On 2006-2-12 23:54 UTC, Nick Patavalis wrote:
> My problem, in a nutshell, is this: How can I force a project be
> remade, when one of the parameters passed to Make changes?  When, for
> example, the flags to the compiler, or to the linker, change?

I don't think there's a much better method than the one you show.

> But if, after having built everything, or after I have
> built a part of the project, if I say:
> 
>   $ make ARCH=ppc-linux-
> 
> Then, instead of rebuilding everything---which would be the only safe
> and reasonable thing to do---I either get "Nothing to be done...", or
> a partial build that mixes "arm" and "ppc" objects and binaries.

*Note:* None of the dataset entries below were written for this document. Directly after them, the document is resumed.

(** * COVID-19 dashboard (covid_dashboard.py): a shallow embedding

    The script fetches JSON from disease.sh, reshapes it into pandas
    tables, filters them to 2020-2023 and renders charts and metric
    cards with streamlit.  The embedding follows the script line by
    line: JSON values as a tree with insertion-ordered objects, tables
    as column-oriented frames, Python exceptions as an error result, and
    the effects of the script (GET requests, widgets shown, the
    memoisation store) as explicit state passing. *)

From Stdlib Require Import ZArith String Ascii Bool Lia List.
From Stdlib Require Import Sorting.Sorted DecimalString.
Import ListNotations.

Local Open Scope string_scope.
Local Open Scope Z_scope.

Set Warnings "-register-all".

(** ** JSON values, as returned by [resp.json()] *)

(** Objects keep their members in insertion order, as Python dicts do;
    every number met by the script's arithmetic is an integer count. *)
Inductive json : Type :=
| JNull
| JBool (b : bool)
| JInt (z : Z)
| JStr (s : string)
| JArr (items : list json)
| JObj (members : list (string * json)).

(** ** Python exceptions *)

Inductive exn : Type :=
| ConnectionError
| HTTPError (status : Z)
| JSONDecodeError
| KeyError (key : string)
| ValueError
| TypeError
| AttributeError
| OutOfModel.  (* an input shape this embedding does not cover *)

Inductive result (A : Type) : Type :=
| Ok (a : A)
| Raise (e : exn).
Arguments Ok {A} a.
Arguments Raise {A} e.

Definition rbind {A B} (r : result A) (k : A -> result B) : result B :=
  match r with
  | Ok a => k a
  | Raise e => Raise e
  end.

Declare Scope result_scope.
Delimit Scope result_scope with result.
Notation "x <- e ;; k" := (rbind e (fun x => k))
  (at level 61, e at next level, right associativity) : result_scope.

(** [mapM] over the error result: the first failure wins. *)
Fixpoint traverse {A B} (f : A -> result B) (l : list A) : result (list B) :=
  match l with
  | [] => Ok []
  | a :: l' =>
      match f a with
      | Ok b => match traverse f l' with
                | Ok bs => Ok (b :: bs)
                | Raise e => Raise e
                end
      | Raise e => Raise e
      end
  end.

In the particular case of $(ARCH), I'd rather use different build
directories.

> The
> same goes if I say, for instance:
> 
>   $ make CFLAGS=-Wall -Winline -O2
> 
> I think you can understand the trouble this can lead to.

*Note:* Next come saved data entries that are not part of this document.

(** * WinHTML Editor: the native coordination shell (Go, [package main])

    A shallow embedding of the single-instance arbitration, the advisory
    file-lock registry, the two ephemeral stores and the HTTP control API,
    together with the properties the specification states about them.

    Go strings and byte slices are both sequences of bytes: they are
    embedded as [string] (a list of 8-bit [ascii]).  The process-wide maps
    are [gmap]s.  Calls into the operating system are answered by an
    environment record, one answer per call site, so that every outcome
    the code distinguishes can be exercised. *)

From Stdlib Require Import ZArith NArith QArith Ascii String List Lia Bool DecimalString.
From stdpp Require Import base gmap strings list.

Local Open Scope string_scope.

(** ** Errors *)

(** A fallible Go call [(v, err)]: either the value or the error text. *)
Inductive res (A : Type) : Type :=
| Ok (a : A)
| Err (msg : string).
Arguments Ok {A} a.
Arguments Err {A} msg.

Definition is_ok {A} (r : res A) : bool :=
  match r with Ok _ => true | Err _ => false end.

(** ** Package [strings] *)

Module Strings.

Definition len (s : string) : nat := String.length s.

(** [s[i:]] *)
Fixpoint drop (n : nat) (s : string) : string :=
  match n, s with
  | O, _ => s
  | S n', String _ s' => drop n' s'
  | S _, EmptyString => EmptyString
  end.

(** [s[:i]] *)
Fixpoint take (n : nat) (s : string) : string :=
  match n, s with
  | O, _ => EmptyString
  | S n', String c s' => String c (take n' s')
  | S _, EmptyString => EmptyString
  end.

Definition HasPrefix (s prefix : string) : bool := String.prefix prefix s.

Definition HasSuffix (s suffix : string) : bool :=
  (len suffix <=? len s)%nat
  && String.eqb (drop (len s - len suffix) s) suffix.

Definition TrimSuffix (s suffix : string) : string :=
  if HasSuffix s suffix then take (len s - len suffix) s else s.

Definition contains_byte (chars : string) (c : ascii) : bool :=
  existsb (Ascii.eqb c) (list_ascii_of_string chars).

(** [IndexAny]: index of the first byte of [s] that occurs in [chars],
    or [-1].  (The source only passes the ASCII set ["?#"].) *)
Fixpoint IndexAny (s chars : string) : Z :=
  match s with
  | EmptyString => (-1)%Z
  | String c s' =>
      if contains_byte chars c then 0%Z
      else let i := IndexAny s' chars in
           if (i =? -1)%Z then (-1)%Z else (i + 1)%Z
  end.

(** [Replace(s, old, new, n)] for a non-empty [old]: the first [n]
    non-overlapping occurrences, left to right.  [skip] counts the bytes
    of an occurrence that are still to be dropped. *)
Fixpoint replace_from (old new : string) (n skip : nat) (s : string) : string :=
  match s with
  | EmptyString => EmptyString
  | String c s' =>
      match skip with
      | S k => replace_from old new n k s'
      | O =>
          match n with
          | O => s
          | S n' =>
              if String.prefix old s
              then String.append new (replace_from old new n' (Nat.pred (len old)) s')
              else String c (replace_from old new n 0 s')
          end
      end
  end.

(** With an empty [old] Go inserts [new] at the start (and after every
    rune while [n] lasts); only the first insertion is modelled. *)
Definition Replace (s old new : string) (n : nat) : string :=
  match old with
  | EmptyString => match n with O => s | S _ => String.append new s end
  | _ => replace_from old new n 0 s
  end.

(** No more occurrences than bytes. *)
Definition ReplaceAll (s old new : string) : string :=
  Replace s old new (len s + 1).

End Strings.

(** ** Package [encoding/hex] *)

Module Hex.

Definition hextable : string := "0123456789abcdef".

Definition digit (n : N) : ascii :=
  nth (N.to_nat n) (list_ascii_of_string hextable) "0"%char.

(** [EncodeToString]: two digits per byte, high nibble first. *)
Fixpoint EncodeToString (src : string) : string :=
  match src with
  | EmptyString => EmptyString
  | String b rest =>
      String (digit (N_of_ascii b / 16))
        (String (digit (N_of_ascii b mod 16)) (EncodeToString rest))
  end.

Definition is_lower_hex (c : ascii) : bool :=
  Strings.contains_byte hextable c.

End Hex.

(** ** Package [encoding/base64], [StdEncoding] *)

Module Base64.

Definition encodeStd : string :=
  "ABCDEFGHIJKLMNOPQRSTUVWXYZabcdefghijklmnopqrstuvwxyz0123456789+/".

Definition pad : ascii := "="%char.

(** [enc.encode[n]] *)
Definition enc (n : N) : ascii :=
  nth (N.to_nat n) (list_ascii_of_string encodeStd) pad.

(** [enc.decodeMap[c]], [None] for a byte outside the alphabet. *)
Definition dec (c : ascii) : option N :=
  let n := N_of_ascii c in
  if (65 <=? n)%N && (n <=? 90)%N then Some (n - 65)%N
  else if (97 <=? n)%N && (n <=? 122)%N then Some (n - 71)%N
  else if (48 <=? n)%N && (n <=? 57)%N then Some (n + 4)%N
  else if (n =? 43)%N then Some 62%N
  else if (n =? 47)%N then Some 63%N
  else None.

(** The 24-bit group [b0<<16 | b1<<8 | b2] and its four 6-bit digits. *)
Definition group (b0 b1 b2 : ascii) : N :=
  (N_of_ascii b0 * 65536 + N_of_ascii b1 * 256 + N_of_ascii b2)%N.

Definition sextet (val : N) (i : N) : ascii :=
  enc ((val / 2 ^ (18 - 6 * i)) mod 64)%N.

Fixpoint EncodeToString (src : string) : string :=
  match src with
  | EmptyString => EmptyString
  | String b0 EmptyString =>
      let val := group b0 zero zero in
      String (sextet val 0) (String (sextet val 1)
        (String pad (String pad EmptyString)))
  | String b0 (String b1 EmptyString) =>
      let val := group b0 b1 zero in
      String (sextet val 0) (String (sextet val 1)
        (String (sextet val 2) (String pad EmptyString)))
  | String b0 (String b1 (String b2 rest)) =>
      let val := group b0 b1 b2 in
      String (sextet val 0) (String (sextet val 1)
        (String (sextet val 2) (String (sextet val 3)
           (EncodeToString rest))))
  end.

(** The decoder drops carriage returns and line feeds wherever they
    stand. *)
Definition is_newline (c : ascii) : bool :=
  Ascii.eqb c "010"%char || Ascii.eqb c "013"%char.

Fixpoint strip_newlines (s : string) : string :=
  match s with
  | EmptyString => EmptyString
  | String c rest =>
      if is_newline c then strip_newlines rest
      else String c (strip_newlines rest)
  end.

Definition quantum (x y z w : N) : N :=
  (x * 262144 + y * 4096 + z * 64 + w)%N.

Definition byte_of (val : N) (i : N) : ascii :=
  ascii_of_N ((val / 2 ^ (16 - 8 * i)) mod 256)%N.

A really bad case would be CFLAGS=-DNDEBUG. Then again, changing
  make CFLAGS='-Wall'
to
  make CFLAGS='-W -Wall -Werror -pedantic-errors'
might legitimately mean "don't compile that one source file I just
changed unless it elicits no warnings", even though other source
files aren't all warning-free. "Do What I Mean" isn't just hard,
it's ambiguous.

> Here's the best solution I could find to this problem. I rewrite the
> Makefile above, adding the following lines at the end:
> 
>   $(OBJS1) $(OBJS2) : signature
>   $(shell ./mksignature.sh \
>       "$(ARCH)" \
>       "$(CC)" \
>       "$(CFLAGS)" \
>       "$(LD)" \
>       "$(LDFLAGS)" \
>       "$(LDLIBS) \
>       ... etc ... )
[...]
> This solves the problem in a reliable, though not terribly efficient,
> way: It forces make to rebuild everything when some of the "hidden"
> dependencies change (hidden in the sense that they are not captured in
> files, hence Make does not normally know about them).

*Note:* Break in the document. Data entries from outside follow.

(** X23. [isJSON] and [isJSONLine] accept exactly the texts made of an
    opening brace, any bytes, and a closing brace, or of an opening
    bracket, any bytes, and a closing bracket: the opening and the closing
    byte are two distinct bytes of the text, so a lone brace or bracket is
    rejected and the shortest accepted texts have two bytes. *)
Theorem isJSON_wrapped (t : string) :
  (isJSON t = true ↔
     (∃ mid, t = "{" +:+ mid +:+ "}") ∨ (∃ mid, t = "[" +:+ mid +:+ "]")) ∧
  isJSONLine t = isJSON t.
Proof.
  assert (isJSONLine t = isJSON t) as Hsame.
  { unfold isJSON, isJSONLine. by destruct t. }
  split; [|exact Hsame]. rewrite <- Hsame. unfold isJSONLine.
  rewrite orb_true_iff.
  change "{" with (String "{"%char EmptyString).
  change "}" with (String "}"%char EmptyString).
  change "[" with (String "["%char EmptyString).
  change "]" with (String "]"%char EmptyString).
  by rewrite !wrapped_iff by done.
Qed.

(** ** The single-function version of detection and its successor *)

Section MonolithicFacts.
Context (U : Unicode).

That implementation captures changes to explicitly-listed variables.
You could use $(MAKEOVERRIDES) to capture changes to command-line
variable definitions.

Some variations with ordering or whitespace differences
  CFLAGS='-Wall -Winline'
  CFLAGS='  -Wall -Winline'
  CFLAGS='-Winline -Wall'
may be equivalent, while others may not be
  CFLAGS='-O3 -O0'
  CFLAGS='-O0 -O3'
but cost quickly exceeds benefit for exquisite refinements.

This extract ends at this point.